Uma vida, várias histórias
Fabiana de Castilho

6º capítulo

         Nós nos conhecemos em meu primeiro mês nos Estados Unidos, em um night club da região. Ele sempre muito gentil, educado e o único que me tratava de forma decente. Começamos a namorar. Conversávamos bastante. Ele era uma espécie de amigo, confidente e que sempre me dava força para continuar, sem esmorecer. Um dia, cansada de tudo o que estava passando, trabalhando sem salário, sem poder estudar, sem grana para comprara comida e pagar as contas, resolvi aceitar seu convite para morarmos juntos. Hoje sei que tomei esta decisão de cabeça quente e movida pelo calor da situação. No começo "tudo eram flores". Ele sempre fazia de tudo para me ver bem, desde que ele pudesse ter algum proveito de tudo isso. Só que percebi  tarde demais.
  Depois de alguns meses juntos começaram as mudanças e as primeiras imposições e  regras, para este novo jogo. A primeira foi o casamento. Algo que realmente nunca desejei. Nem com ele, nem com ninguém. Não tive muitas escolhas. Estava sem dinheiro e quase tudo o que recebia em meu novo trabalho, como baba, mandava para ajudar minha família, no Brasil, a pagar as contas e quitar o financiamento da casa. Não tinha nem para uma passagem. E a pressão foi aumentando ate o dia em que ele resolveu ser taxativo: — Ou a gente casa ou você vai ter que procurar outro lugar para ficar.

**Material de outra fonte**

(** C2: every login exception is to come back as a form error on the step
    that raised it.  The code misses two: the mobile step has no handler for
    [DysonNetworkError], which the email step turns into [cannot_connect],
    and the email step has none for [DysonOTPTooFrequently], which the
    mobile step turns into [otp_too_frequent]; raised by the login call,
    each leaves the step as an exception, and no form is shown. *)
Lemma login_errors_not_all_caught :
  fst (async_step_mobile (Some {["mobile" := "13800000000"]})
         (wizard (refusing DysonNetworkError) cn_flow)) = inl DysonNetworkError /\
  fst (async_step_email (Some {["email" := "a@b.c"]})
         (wizard (refusing DysonOTPTooFrequently) gb_flow)) = inl DysonOTPTooFrequently /\
  ~ (forall (step : option (gmap string string) -> M (@Wizard string env) FlowResult)
            (key : string) (err : exn) (code : string),
       (step, key) ∈ [(async_step_email, "email"); (async_step_mobile, "mobile")] ->
       (err, code) ∈ [(DysonNetworkError, "cannot_connect");
                      (DysonInvalidAccountStatus, "email_not_registered");
                      (DysonOTPTooFrequently, "otp_too_frequent")] ->
       forall (s : @Flow string env) (ident : string),
       exists step_id schema,
         fst (step (Some {[key := ident]}) (wizard (refusing err) s)) =
           inr (ShowForm step_id schema (Some {["base" := code]}))).
Proof.
  split; [reflexivity|]. split; [reflexivity|].
  intros Hclaim.
  destruct (Hclaim async_step_mobile "mobile" DysonNetworkError "cannot_connect")
    with (s := cn_flow) (ident := "13800000000") as (step_id & schema & Hform).
  - apply list_elem_of_further, list_elem_of_here.
  - apply list_elem_of_here.
  - vm_compute in Hform. discriminate Hform.
Qed.

(** C1 at work on the mobile branch: an entry for the number exists, and
    the session for the same number still calls the login API, invokes the
    verification callable and ends in a second entry with the same title.
    The mobile step never looks at the current entries. *)
Theorem mobile_branch_accepts_duplicate :
  title mobile_entry = "+8613800000000 (CN)" /\
  last (fst (session (cloud [mobile_entry] (inr []) None)
               [{["region" := "CN"]}; {["mobile" := "13800000000"]};
                {["otp" := "123456"]}])) =
    Some (inr (CreateEntry "+8613800000000 (CN)"
                 {["region" := VStr "CN"; "auth" := VAuth "token"]})) /\
  sdk_calls (snd (session (cloud [mobile_entry] (inr []) None)
                    [{["region" := "CN"]}; {["mobile" := "13800000000"]};
                     {["otp" := "123456"]}])) =
    [CallLoginMobileOtp "+8613800000000"; CallVerify ["123456"]].
Proof. repeat split; vm_compute; reflexivity. Qed.

End Instances.

(** * Further properties of [__init__.py] *)

Section SetupOutcomes.

Context {Auth Device Env : Type} {ext : @External Auth Device Env}.

Implicit Types (entry : @ConfigEntry Auth) (h : @Hass Auth Device Env)
  (dom : gmap string (@RuntimeData Auth Device)).

(** Building the account never changes the state. *)
Lemma make_account_state entry h : snd (make_account entry h) = h.
Proof.
  unfold make_account. unfold_monad.
  destruct (data entry !! CONF_REGION) as [region|]; [|reflexivity].
  destruct (value_is_str region "CN");
    destruct (data entry !! CONF_AUTH); reflexivity.
Qed.

(** The routine, stage by stage, once the entry has both keys. *)
Lemma setup_entry_run entry h (region auth : @Value Auth) :
  data entry !! CONF_REGION = Some region ->
  data entry !! CONF_AUTH = Some auth ->
  async_setup_entry entry h =
    match devices (account_for region auth) (hass_env h) with
    | (inl DysonNetworkError, e') =>
        (inl (ConfigEntryNotReady DysonNetworkError),
         {| hass_env := e'; hass_data := hass_data h; hass_tasks := hass_tasks h;
            hass_log := hass_log h ++ ["Cannot connect to Dyson cloud service"] |})
    | (inl err, e') =>
        (inl err,
         {| hass_env := e'; hass_data := hass_data h; hass_tasks := hass_tasks h;
            hass_log := hass_log h |})
    | (inr devs, e') =>
        match hass_data h !! DOMAIN with
        | None => (inl (KeyError DOMAIN), after_listing h devs e')
        | Some dom =>
            let h1 := after_store entry h (account_for region auth) devs dom e' in
            match async_forward_entry_setups entry PLATFORMS e' with
            | (inl err, e'') => (inl err, after_forward entry h1 e'')
            | (inr _, e'') => (inr true, after_forward entry h1 e'')
            end
        end
    end.
Proof.
  intros Hr Ha. unfold async_setup_entry, account_for.
  unfold bind at 1. rewrite (make_account_lookup _ _ _ _ Hr Ha).
  unfold bind at 1, try, hass_call.
  destruct (devices _ (hass_env h)) as [[err|devs] e']; simpl.
  { destruct err; reflexivity. }
  unfold bind at 1. rewrite for_each_create_task.
  unfold_monad. simpl.
  destruct (hass_data h !! DOMAIN) as [dom|]; simpl; [|reflexivity].
  unfold set_hass_data, modify, hass_forward; simpl.
  destruct (async_forward_entry_setups entry PLATFORMS e') as [[err|[]] e''];
    reflexivity.
Qed.

(** What the routine can do to [hass.data]: nothing, or one insertion under
    the entry's id in the registry of the domain, followed by what the
    forwarding call writes outside the registry. *)
Lemma setup_entry_data_cases entry h :
  hass_data (snd (async_setup_entry entry h)) = hass_data h \/
  exists dom stored e',
    hass_data h !! DOMAIN = Some dom /\
    hass_data (snd (async_setup_entry entry h)) =
      keep_registry (<[DOMAIN := <[entry_id entry := stored]> dom]> (hass_data h))
        (forward_writes entry PLATFORMS e'
           (<[DOMAIN := <[entry_id entry := stored]> dom]> (hass_data h))).
Proof.
  destruct (data entry !! CONF_REGION) as [region|] eqn:Hr.
  - destruct (data entry !! CONF_AUTH) as [auth|] eqn:Ha.
    + rewrite (setup_entry_run _ _ _ _ Hr Ha).
      destruct (devices _ (hass_env h)) as [[err|devs] e'].
      { left. destruct err; reflexivity. }
      destruct (hass_data h !! DOMAIN) as [dom|] eqn:Hdom; [|left; reflexivity].
      right. exists dom. eexists. exists e'. split; [reflexivity|].
      cbv zeta.
      destruct (async_forward_entry_setups entry PLATFORMS e') as [[err|u] e''];
        reflexivity.
    + left. unfold async_setup_entry, make_account. unfold_monad.
      rewrite Hr. simpl. destruct (value_is_str region "CN"); rewrite Ha; reflexivity.
  - left. unfold async_setup_entry, make_account. unfold_monad.
    rewrite Hr. reflexivity.
Qed.

(** X1: after [async_setup], the setup of an entry whose listing and
    forwarding succeed returns [True], and the registry of the domain holds
    that entry's account and devices and nothing else, whatever it held
    before [async_setup]. *)
Theorem setup_after_async_setup entry h (config : gmap string (@Value Auth))
    (region auth : @Value Auth) (devs : list Device) (e' e'' : Env) :
  data entry !! CONF_REGION = Some region ->
  data entry !! CONF_AUTH = Some auth ->
  devices (account_for region auth) (hass_env h) = (inr devs, e') ->
  async_forward_entry_setups entry PLATFORMS e' = (inr tt, e'') ->
  let h0 := snd (async_setup config h) in
  fst (async_setup config h) = inr true /\
  fst (async_setup_entry entry h0) = inr true /\
  hass_data (snd (async_setup_entry entry h0)) !! DOMAIN =
    Some {[entry_id entry :=
             {| DATA_ACCOUNT := account_for region auth; DATA_DEVICES := devs |}]}.
Proof.
  intros Hr Ha Hd Hf h0. subst h0.
  split; [reflexivity|].
  rewrite (setup_entry_run _ _ _ _ Hr Ha).
  unfold async_setup. unfold_monad. unfold set_hass_data, modify. simpl.
  rewrite Hd. rewrite lookup_insert_eq. cbv zeta. rewrite Hf. simpl.
  split; [reflexivity|].
  rewrite keep_registry_lookup, lookup_insert_eq. reflexivity.
Qed.

(** X2: when [hass.data] has no registry for the domain ([async_setup] did
    not run), the setup of an entry whose listing succeeds raises
    [KeyError] for the domain, after it has created the discovery task of
    every device; nothing is stored and the platforms are not set up. *)
Theorem setup_without_registry_raises entry h (region auth : @Value Auth)
    (devs : list Device) (e' : Env) :
  data entry !! CONF_REGION = Some region ->
  data entry !! CONF_AUTH = Some auth ->
  devices (account_for region auth) (hass_env h) = (inr devs, e') ->
  hass_data h !! DOMAIN = None ->
  async_setup_entry entry h =
    (inl (KeyError DOMAIN),
     {| hass_env := e'; hass_data := hass_data h;
        hass_tasks := hass_tasks h ++ map discovery_task devs;
        hass_log := hass_log h |}).
Proof.
  intros Hr Ha Hd Hdom.
  rewrite (setup_entry_run _ _ _ _ Hr Ha), Hd, Hdom. reflexivity.
Qed.

(** X3: an exception of the listing call other than [DysonNetworkError]
    leaves [async_setup_entry] as it is: it is not turned into
    [ConfigEntryNotReady], nothing is logged, no task is created and nothing
    is stored. *)
Theorem setup_other_listing_error_propagates entry h (region auth : @Value Auth)
    (err : exn) (e' : Env) :
  data entry !! CONF_REGION = Some region ->
  data entry !! CONF_AUTH = Some auth ->
  devices (account_for region auth) (hass_env h) = (inl err, e') ->
  err <> DysonNetworkError ->
  async_setup_entry entry h =
    (inl err,
     {| hass_env := e'; hass_data := hass_data h; hass_tasks := hass_tasks h;
        hass_log := hass_log h |}).
Proof.
  intros Hr Ha Hd Hne.
  rewrite (setup_entry_run _ _ _ _ Hr Ha), Hd.
  destruct err; try reflexivity. contradiction.
Qed.

(** X4: an entry whose data lacks the region, or has the region but lacks
    the auth payload, makes [async_setup_entry] raise [KeyError] for that
    key before anything else happens: the state is untouched, so the cloud
    was not asked for the devices. *)
Theorem setup_missing_key_raises entry h (key : string) :
  (key = CONF_REGION /\ data entry !! CONF_REGION = None) \/
  (key = CONF_AUTH /\ is_Some (data entry !! CONF_REGION) /\
   data entry !! CONF_AUTH = None) ->
  async_setup_entry entry h = (inl (KeyError key), h).
Proof.
  intros [(-> & Hr)|(-> & [region Hr] & Ha)];
    unfold async_setup_entry, make_account; unfold_monad; rewrite Hr; simpl.
  - reflexivity.
  - destruct (value_is_str region "CN"); rewrite Ha; reflexivity.
Qed.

  Parece absurdo, mas eu aceitei. Fique apavorada com a idéia de não ter para onde ir. Não podia voltar para casa, não conhecia ninguém, sem grana e o futuro que ele me oferecia era tentador. Casa, estudo, possibilidade de um trabalho melhor e mais chances de ajudar minha família. Hoje eu entendo bem a expressão "vender a alma para o diabo". Foi o que eu fiz. Vendi minha alma a um diabo bastante sedutor. Ele sabia de minhas necessidades, me ofereceu um mundo que eu nunca tive e eu aceitei. Só que quando "assinei o contrato" esqueci de ler as letrinhas miúdas no fim da página. E ele foi me dando corda, até resolver que era chegada a hora de puxar o nó.
  E foi então que percebi o buraco em que estava caindo. O respeito acabou e deu lugar a uma serie de cobranças e obrigações. Um novo comportamento foi traçado para mim e mais uma vez, tive que deixar de ser eu mesma e representar o papel da mulher perfeita, dona de casa zelosa e amável, a qual ele sempre apresenta com muito orgulho. Em troca eu teria uma boa vida, poderia estudar, pensar em ter um emprego melhor...
  E quando consegui tirar o manto que eu havia colocado em frente a meus olhos foi que descobri que estava doente. E com a pior de todas as doenças. A da alma. A que tira, pouco a pouco, todas as ilusões e sonhos, e que remédios não podem curar. Novamente tive vontade de morrer. Cheguei a colocar um revolver na boca, mas não tive coragem de puxar o gatilho. O medo me dominou mais uma vez.
  Os dias passaram a ser motivo de tortura para mim. A noite um acalento para minha dor. Uma morte aparente que funciona como fuga da situação em que me coloquei e na qual não encontro porta para abrir. Eu sei que ela esta lá. Mas não a vejo. E se encontrá-la não sei como vou abrir, pois perdi todas as chaves.
  O homem com quem vivo, não e nem de longe é quem eu imaginava e sonhava.  Eu sei que o príncipe total não existe e que ele tem mais dias de sapo do que de realeza. Sei também que as história de fada só tem um final feliz porque acabam com casamento e ninguém volta para contar como foi a vida da Branca de Neve ou da Cinderela após a lua de mel ou após dois meses de convivência, debaixo do mesmo teto, com seus parceiros. Ai eu acredito que a frase "e viveram felizes para sempre" mudaria para " e viveram felizes até que resolveram dividir o mesmo banheiro após a terrível idéia de matrimônio".
  Quanto ao amor? Vou pensar em algo para dizer. Mas antes, preciso reformular algumas idéias que pulsam em minha mente.